= Beginning of Section =

(** X18: a range typed with its end below its start stops main before any
    scan: the ports read are none, and with a process count that is not
    negative the division into chunks raises the division by zero, whatever
    the network range and the network. *)
Theorem main_scan_reversed_range w (int : string → result Z) cpu_count
    ip_range_input (a b : string) num_processes_input max_workers_input
    (s e n mw : Z) :
  contains ":" a = false → contains ":" b = false →
  int a = Returned s → int b = Returned e → e < s →
  int_or_default int num_processes_input (Z.max 1 cpu_count) = Returned n → 0 ≤ n →
  int_or_default int max_workers_input 100 = Returned mw →
  parse_ports int (a +:+ ":" +:+ b) = Returned []
  ∧ main_scan w int cpu_count ip_range_input (a +:+ ":" +:+ b)
              num_processes_input max_workers_input
    = Raised zero_division.
Proof.
  intros Ha Hb Hs He Hlt Hn Hn0 Hmw.
  assert (parse_ports int (a +:+ ":" +:+ b) = Returned []) as Hparse.
  { unfold parse_ports.
    change (a +:+ ":" +:+ b) with (a +:+ String ":" b).
    rewrite contains_app, Ha, contains_cons_sep. simpl.
    rewrite split_on_app_sep, split_on_no_sep by done.
    unfold unpack_two. rewrite Hs, He.
    rewrite py_range2_small by lia. f_equal. apply seqZ_nil. lia. }
  split; [done|].
  unfold main_scan. rewrite Hn, Hmw.
  assert (or_default (a +:+ ":" +:+ b) "1:65535" = a +:+ ":" +:+ b) as ->.
  { by destruct a. }
  rewrite Hparse. by rewrite divide_ports_nil_raises.
Qed.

= End of Section =

• **Task directions**
Begin at the first line of the material above. Transcribe each line exactly, ending with the line that contains "b = false →".

• **Output for this task**
(** X18: a range typed with its end below its start stops main before any
    scan: the ports read are none, and with a process count that is not
    negative the division into chunks raises the division by zero, whatever
    the network range and the network. *)
Theorem main_scan_reversed_range w (int : string → result Z) cpu_count
    ip_range_input (a b : string) num_processes_input max_workers_input
    (s e n mw : Z) :
  contains ":" a = false → contains ":" b = false →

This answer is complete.